É preciso não desviarmos os olhos de que um Bolsonaro vencido no primeiro turno poderia até ser mais fraco que este que está aí hoje como idiótico candidato, mas se Bolsonaro foi coerente em algo é em sua característica mais genuína: quanto mais fraco e cercado, mais perigoso. Não há como subestimá-lo, Bolsonaro não liga para a lógica formal, não liga para os sentimentos e apelos morais da esquerda do Leblon, não está nem aí para a transmissão de seu nome à história. Bolsonaro luta por sua sobrevivência política – mas também pessoal, sua e de sua família. O Bolsonaro acuado que tantos desejam, não pode jamais ser subestimado. Precisa ser enfrentado pela organização popular dos trabalhadores.

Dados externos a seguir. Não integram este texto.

(** *** [get_data] *)

(** C6. For a raw play item whose album and track entries evaluate:
    when [data['context']] is [None], [get_data] returns a record whose
    ['type'] and ['playlist_url'] are both the string ["null"]; when it is
    not [None], they are the context's ['type'] and the ['spotify'] entry
    of its ['external_urls']. *)
Theorem get_data_context_sentinel (data : json) (entries : list (string * json)) :
  track_entries data = Ok entries →
  (Py.getitem data "context" = Ok JNull →
   ∃ output_data,
     get_data data = Ok output_data
     ∧ Py.getitem output_data "type" = Ok (JStr "null")
     ∧ Py.getitem output_data "playlist_url" = Ok (JStr "null"))
  ∧ (∀ context type playlist_url,
       Py.getitem data "context" = Ok context →
       context ≠ JNull →
       Py.getitem context "type" = Ok type →
       Ok context ∙ "external_urls" ∙ "spotify" = Ok playlist_url →
       ∃ output_data,
         get_data data = Ok output_data
         ∧ Py.getitem output_data "type" = Ok type
         ∧ Py.getitem output_data "playlist_url" = Ok playlist_url).
Proof.
  intros Htrack.
  assert (Hkeys : ∀ extra k, k = "type" ∨ k = "playlist_url" →
            Py.assoc k (entries ++ extra) = Py.assoc k extra).
  { intros extra k Hk. unfold track_entries in Htrack.
    repeat (apply result_bind_ok in Htrack; destruct Htrack as [? [_ Htrack]]).
    injection Htrack as <-. destruct Hk as [-> | ->]; reflexivity. }
  split.
  - intros Hctx. unfold get_data, context_entries. rewrite Htrack. simpl.
    rewrite Hctx. simpl. eexists. split; [reflexivity|].
    unfold Py.getitem. rewrite !Hkeys by auto. simpl. auto.
  - intros context type playlist_url Hctx Hnn Htype Hurl.
    unfold get_data, context_entries. rewrite Htrack. simpl.
    rewrite Hctx. simpl.
    assert (Hneg : negb (is_None context) = true) by (destruct context; simpl; congruence).
    rewrite Hneg, Htype. simpl. simpl in Hurl. rewrite Hurl. simpl.
    eexists. split; [reflexivity|].
    unfold Py.getitem. rewrite !Hkeys by auto. simpl. auto.
Qed.

Lemma get_data_context_sentinel_witness :
  (∃ output_data,
     get_data (Sample.example_item JNull) = Ok output_data
     ∧ Py.getitem output_data "type" = Ok (JStr "null")
     ∧ Py.getitem output_data "playlist_url" = Ok (JStr "null"))
  ∧ (∃ output_data,
       get_data (Sample.example_item Sample.example_context) = Ok output_data
       ∧ Py.getitem output_data "type" = Ok (JStr "playlist")
       ∧ Py.getitem output_data "playlist_url"
         = Ok (JStr "https://open.spotify.com/playlist/37i9dQZF1DX")).
Proof.
  split.
  - destruct (get_data_context_sentinel (Sample.example_item JNull) _ eq_refl)
      as [Hnull _].
    apply Hnull. reflexivity.
  - destruct (get_data_context_sentinel
                (Sample.example_item Sample.example_context) _ eq_refl)
      as [_ Hcontext].
    apply (Hcontext Sample.example_context).
    + reflexivity.
    + discriminate.
    + reflexivity.
    + reflexivity.
Defined.

(** An element read at an index and then by key comes from a list. *)
Lemma getindex_then_getitem (v element : json) (i : Z) (k : string) (x : json) :
  Py.getindex v i = Ok element →
  Py.getitem element k = Ok x →
  ∃ items p,
    v = JList items ∧ Py.position (List.length items) i = Some p
    ∧ nth_error items p = Some element.
Proof.
  intros Hidx Hkey.
  destruct v; simpl in Hidx; try discriminate.
  - destruct (Py.position _ i); [|discriminate].
    destruct (String.get _ _); [|discriminate].
    injection Hidx as <-. discriminate.
  - destruct (Py.position _ i) as [p|] eqn:Hp; [|discriminate].
    destruct (nth_error items p) eqn:Hn; [|discriminate].
    injection Hidx as <-. eauto 10.
Qed.

Lemma position_literal (len : nat) (i : nat) :
  Py.position len (Z.of_nat i) = if (i <? len)%nat then Some i else None.
Proof.
  unfold Py.position.
  destruct (Nat.ltb_spec i len).
  - replace (0 <=? Z.of_nat i) with true by (symmetry; apply Z.leb_le; lia).
    replace (Z.of_nat i <? Z.of_nat len) with true by (symmetry; apply Z.ltb_lt; lia).
    simpl. by rewrite Nat2Z.id.
  - replace (Z.of_nat i <? Z.of_nat len) with false by (symmetry; apply Z.ltb_ge; lia).
    replace (Z.of_nat i <? 0) with false by (symmetry; apply Z.ltb_ge; lia).
    by rewrite andb_false_r.
Qed.

Lemma getindex_short (items : list json) (i : nat) :
  (List.length items ≤ i)%nat → Py.getindex (JList items) (Z.of_nat i) = Raise IndexError.
Proof.
  intros H. simpl. rewrite position_literal.
  destruct (Nat.ltb_spec i (List.length items)); [lia | done].
Qed.

Lemma getitem_object_fault (members : list (string * json)) (k : string) :
  (∃ x, Py.getitem (JObj members) k = Ok x)
  ∨ Py.getitem (JObj members) k = Raise (KeyError (JStr k)).
Proof. simpl. destruct (Py.assoc k members); eauto. Qed.

(** C10. [get_data] needs two album images and one album artist. When it
    returns, the album's ['images'] is a list with an element at index 1
    and its ['artists'] a list with an element at index 0, and the record
    has the ['url'] of the one and the ['id'] and ['name'] of the other.
    On an album with fewer than two images it raises [IndexError] or, for
    an entry before it, [KeyError]; so it does on an album without
    artists whose image entry evaluates. *)
Theorem get_data_needs_two_images_one_artist (data : json) :
  (∀ output_data,
     get_data data = Ok output_data →
     ∃ album images artists image artist,
       Ok data ∙ "track" ∙ "album" = Ok album
       ∧ Py.getitem album "images" = Ok (JList images)
       ∧ Py.getitem album "artists" = Ok (JList artists)
       ∧ nth_error images 1 = Some image
       ∧ nth_error artists 0 = Some artist
       ∧ Py.getitem output_data "image_album" = Py.getitem image "url"
       ∧ Py.getitem output_data "artist_album_id" = Py.getitem artist "id"
       ∧ Py.getitem output_data "artist_album_name" = Py.getitem artist "name")
  ∧ (∀ album images,
       Ok data ∙ "track" ∙ "album" = Ok album →
       Py.getitem album "images" = Ok (JList images) →
       (List.length images < 2)%nat →
       ∃ e, get_data data = Raise e ∧ out_of_range_or_missing_key e)
  ∧ (∀ album url,
       Ok data ∙ "track" ∙ "album" = Ok album →
       Ok album ∙ "images" ∙# 1 ∙ "url" = Ok url →
       Py.getitem album "artists" = Ok (JList []) →
       ∃ e, get_data data = Raise e ∧ out_of_range_or_missing_key e).
Proof.
  split; [|split].
  - intros output_data H. unfold get_data in H.
    apply result_bind_ok in H as (track & Htrack & H).
    apply result_bind_ok in H as (context & Hcontext & H).
    injection H as <-.
    unfold track_entries in Htrack.
    apply result_bind_ok in Htrack as (album & Halbum & Htrack).
    do 5 (apply result_bind_ok in Htrack as (? & _ & Htrack)).
    apply result_bind_ok in Htrack as (image_url & Himage & Htrack).
    apply result_bind_ok in Htrack as (artist_id & Hid & Htrack).
    apply result_bind_ok in Htrack as (artist_name & Hname & Htrack).
    do 7 (apply result_bind_ok in Htrack as (? & _ & Htrack)).
    injection Htrack as <-.
    apply result_bind_ok in Himage as (image' & Himage & Hu).
    apply result_bind_ok in Himage as (v & Hv & Hget).
    destruct (getindex_then_getitem _ _ _ _ _ Hget Hu) as (images & p & -> & Hp & Hn).
    apply result_bind_ok in Hid as (artist' & Hid & Hi).
    apply result_bind_ok in Hid as (v' & Hv' & Hget').
    destruct (getindex_then_getitem _ _ _ _ _ Hget' Hi) as (artists & q & -> & Hq & Hm).
    change 1 with (Z.of_nat 1) in Hp. change 0 with (Z.of_nat 0) in Hq.
    rewrite position_literal in Hp, Hq.
    destruct (_ <? _)%nat in Hp; [|discriminate]. injection Hp as <-.
    destruct (_ <? _)%nat in Hq; [|discriminate]. injection Hq as <-.
    exists album, images, artists, image', artist'.
    simpl in Hv, Hv'. simpl.
    repeat split; try assumption.
    + by rewrite Hu.
    + by rewrite Hi.
    + simpl in Hname. rewrite Hv' in Hname. simpl in Hname.
      change 0 with (Z.of_nat 0) in Hname. rewrite position_literal in Hname.
      destruct artists; [discriminate|]. simpl in Hname, Hm.
      injection Hm as <-. by rewrite Hname.
  - intros album images Halbum Himages Hshort.
    unfold get_data, track_entries. rewrite Halbum.
    destruct album; try discriminate.
    cbn [result_bind].
    repeat match goal with
    | |- context [Py.getitem (JObj members) ?k] =>
        lazymatch k with
        | "images" => fail
        | _ => destruct (getitem_object_fault members k) as [[? ->] | ->];
               cbn [result_bind];
               [| eexists; split; [reflexivity | right; eauto]]
        end
    end.
    rewrite Himages. cbn [result_bind].
    change 1 with (Z.of_nat 1). rewrite getindex_short by lia.
    eexists; split; [reflexivity | left; reflexivity].
  - intros album url Halbum Himage Hartists.
    unfold get_data, track_entries. rewrite Halbum.
    destruct album; try discriminate.
    cbn [result_bind].
    repeat match goal with
    | |- context [Py.getitem (JObj members) ?k] =>
        lazymatch k with
        | "images" => fail
        | "artists" => fail
        | _ => destruct (getitem_object_fault members k) as [[? ->] | ->];
               cbn [result_bind];
               [| eexists; split; [reflexivity | right; eauto]]
        end
    end.
    cbn [result_bind] in Himage. rewrite Himage. cbn [result_bind].
    rewrite Hartists. cbn [result_bind].
    eexists; split; [reflexivity | left; reflexivity].
Qed.

Lemma get_data_needs_two_images_one_artist_witness :
  (∃ image artist,
     Py.getitem image "url" = Ok (JStr "https://i.scdn.co/image/300")
     ∧ Py.getitem artist "name" = Ok (JStr "Pitbull"))
  ∧ ∃ e, get_data Sample.one_image = Raise e ∧ out_of_range_or_missing_key e.
Proof.
  split.
  - destruct (get_data_needs_two_images_one_artist (Sample.example_item JNull))
      as (Hok & _).
    destruct (Hok _ eq_refl)
      as (album & images & artists & image & artist & _ & _ & _ & _ & _ & Hu & _ & Hn).
    exists image, artist. split; [symmetry; exact Hu | symmetry; exact Hn].
  - destruct (get_data_needs_two_images_one_artist Sample.one_image)
      as (_ & Hshort & _).
    eapply Hshort; [reflexivity | reflexivity | vm_compute; lia].
Defined.

(** *** [_verify_valid_token] *)

(** The rounded minutes of [delta] microseconds exceed 60 from 60 minutes and 30 seconds on, a tie at the half going to the even 60. *)
Lemma rounded_minutes_le_60 (delta : Z) :
  (60 <? py_round (datetime.total_seconds delta / inject_Z 60)%Q)
  = negb (delta <=? 3630000000).
Proof.
  unfold datetime.total_seconds, py_round, Qdiv, Qmult, Qinv, inject_Z. simpl.
  rewrite Z.mul_1_r. change (Z.pos (1000000 * 60)) with 60000000.
  pose proof (Z.div_mod delta 60000000 ltac:(lia)) as Hdm.
  pose proof (Z.mod_pos_bound delta 60000000 ltac:(lia)) as Hr.
  set (fl := delta / 60000000) in *. set (r := delta mod 60000000) in *.
  destruct (Z.leb_spec delta 3630000000) as [Hle | Hgt]; simpl.
  - apply Z.ltb_ge.
    destruct (Z.ltb_spec (2 * r) 60000000); [lia|].
    destruct (Z.ltb_spec 60000000 (2 * r)); [lia|].
    destruct (Z.even fl) eqn:He; [lia|].
    assert (fl ≠ 60) by (intros ->; discriminate). lia.
  - apply Z.ltb_lt.
    destruct (Z.ltb_spec (2 * r) 60000000); [lia|].
    destruct (Z.ltb_spec 60000000 (2 * r)); [lia|].
    destruct (Z.even fl) eqn:He; [|lia].
    assert (fl ≠ 60) by lia. lia.
Qed.

(** C1 (amended). When the stored [last_date_token] parses,
    [_verify_valid_token] returns true if and only if the time elapsed
    since then, rounded to whole minutes (a tie to the even minute), is at
    most 60: that is, if and only if it is at most 60 minutes and 30
    seconds. It changes neither the store, nor the files, nor the trace. *)
Theorem token_fresh_up_to_half_past (w : world) (text : string) (last_date_token : datetime.t) :
  configparser.getitem (config w) "SPOTIFY" "last_date_token" = Ok text →
  datetime.strptime_dmY_HMS text = Ok last_date_token →
  ∃ w',
    _verify_valid_token w
    = (Ok (datetime.sub (clock (env w) 0) last_date_token <=? 3630000000), w')
    ∧ config w' = config w ∧ disk w' = disk w ∧ trace w' = trace w.
Proof.
  intros Htext Hlast.
  unfold _verify_valid_token, bind, Process.config_get, eval, Process.now.
  rewrite Htext, Hlast. rewrite rounded_minutes_le_60.
  destruct (_ <=? _); simpl; eexists; (split; [reflexivity | auto]).
Qed.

Neste sentido, nada mais perigoso que depositar todas as esperanças na cesta de ovos cuidada pela senhora raposa, a dona do quintal. Bolsonaro convocou, bem ou mal, fortes manifestações de rua (conservadoras, virulentas e fanáticas como é de seu feitio) no 7 de setembro. Instigados pelo medo, pela pedagogia da não-confrontação e pela desorganização conduzida com maestria pelas centrais sindicais, frentes populares, organizações políticas e sindicatos (pasmem, quase todos “de esquerda”), os atos do Grito dos Excluídos mostraram ao país e ao mundo seu esgotamento e fraqueza. Como desculpa, convocou-se a instrumentalização das ruas pela esquerda hegemônica, com os atos abocanhados pelo Partido dos Trabalhadores (PT) e seus aliados, que convocados sob o emblema de “A esperança vai vencer o medo” (slogan da campanha de Lula em 2002), para o dia 10, foram mais uma vez minguados e letárgicos. Atos que faleceram da mesma doença que fustigou os atos Fora Bolsonaro: a impotência, o medo e fraqueza da individuação da política se tornaram excelentes pontes para o passado, sob a constrição de uma estratégia que disputa não mais e nem menos que o lugar do PT como a única esquerda possível. O PT dominou quase toda a dinâmica da organização popular ao fazer o uso mais efetivo e eficiente da angústia, do medo e da impotência – se isso foi ou não algum tipo de instrumentalização planejada e organizada, só a história dirá. O fato é que o PT da governabilidade não pode ser outra coisa senão uma força instrumental para a projeção de um único líder de massas para o Brasil. Vemos então uma eleição que tem contornos trágicos, a esquerda brasileira incapaz de encarnar posições fundamentais para a classe trabalhadora de modo decisivo. Passou ao largo da esquerda a luta contra as privatizações, a questão tributária, a dívida pública, as leis trabalhistas e previdenciárias, a silagem e a estrutura agrária.

Sem aumentarmos o nível de organização da classe trabalhadora, não há saídas. A esquerda não pode se iludir: sem organizar-se, sem recuperar o cheiro íntimo dos sentimentos das massas pelo exercício persistente, constante e perene do trabalho de base, ela fará tanta oposição a um possível governo Lula quanto fez para derrubar Bolsonaro no auge de sua política genocida, racista, misógina e brutalmente anti-trabalhista. Não podemos apenas nos render a marcha dos acontecimentos e ficar acomodados com essa posição acabrunhada. Passou o momento de enfrentarmos as causas profundas da desorganização da nossa classe, agora é preciso correr contra o tempo.

Teremos pela frente importantes combates para que a esquerda brasileira possa voltar a ter um significado forte na vida nacional: a luta contra a desconexão pequeno-burguesa com os destinos da classe trabalhadora; a luta contra o aparelhamento sobre os sindicatos e movimentos, e a necessidade de retomar um sindicalismo combativo; a luta contra a atomização da política. 

Contra o domínio de nossos medos e esperanças, será preciso reinventar um novo realismo político nascido da vida das massas e de uma verdadeira vanguarda revolucionária. Os socialistas, nisto, tem não apenas a histórica consciência e capacidade de realização, como a razão histórica ao seu lado. É hora de retomarmos uma esquerda, de fato, combativa!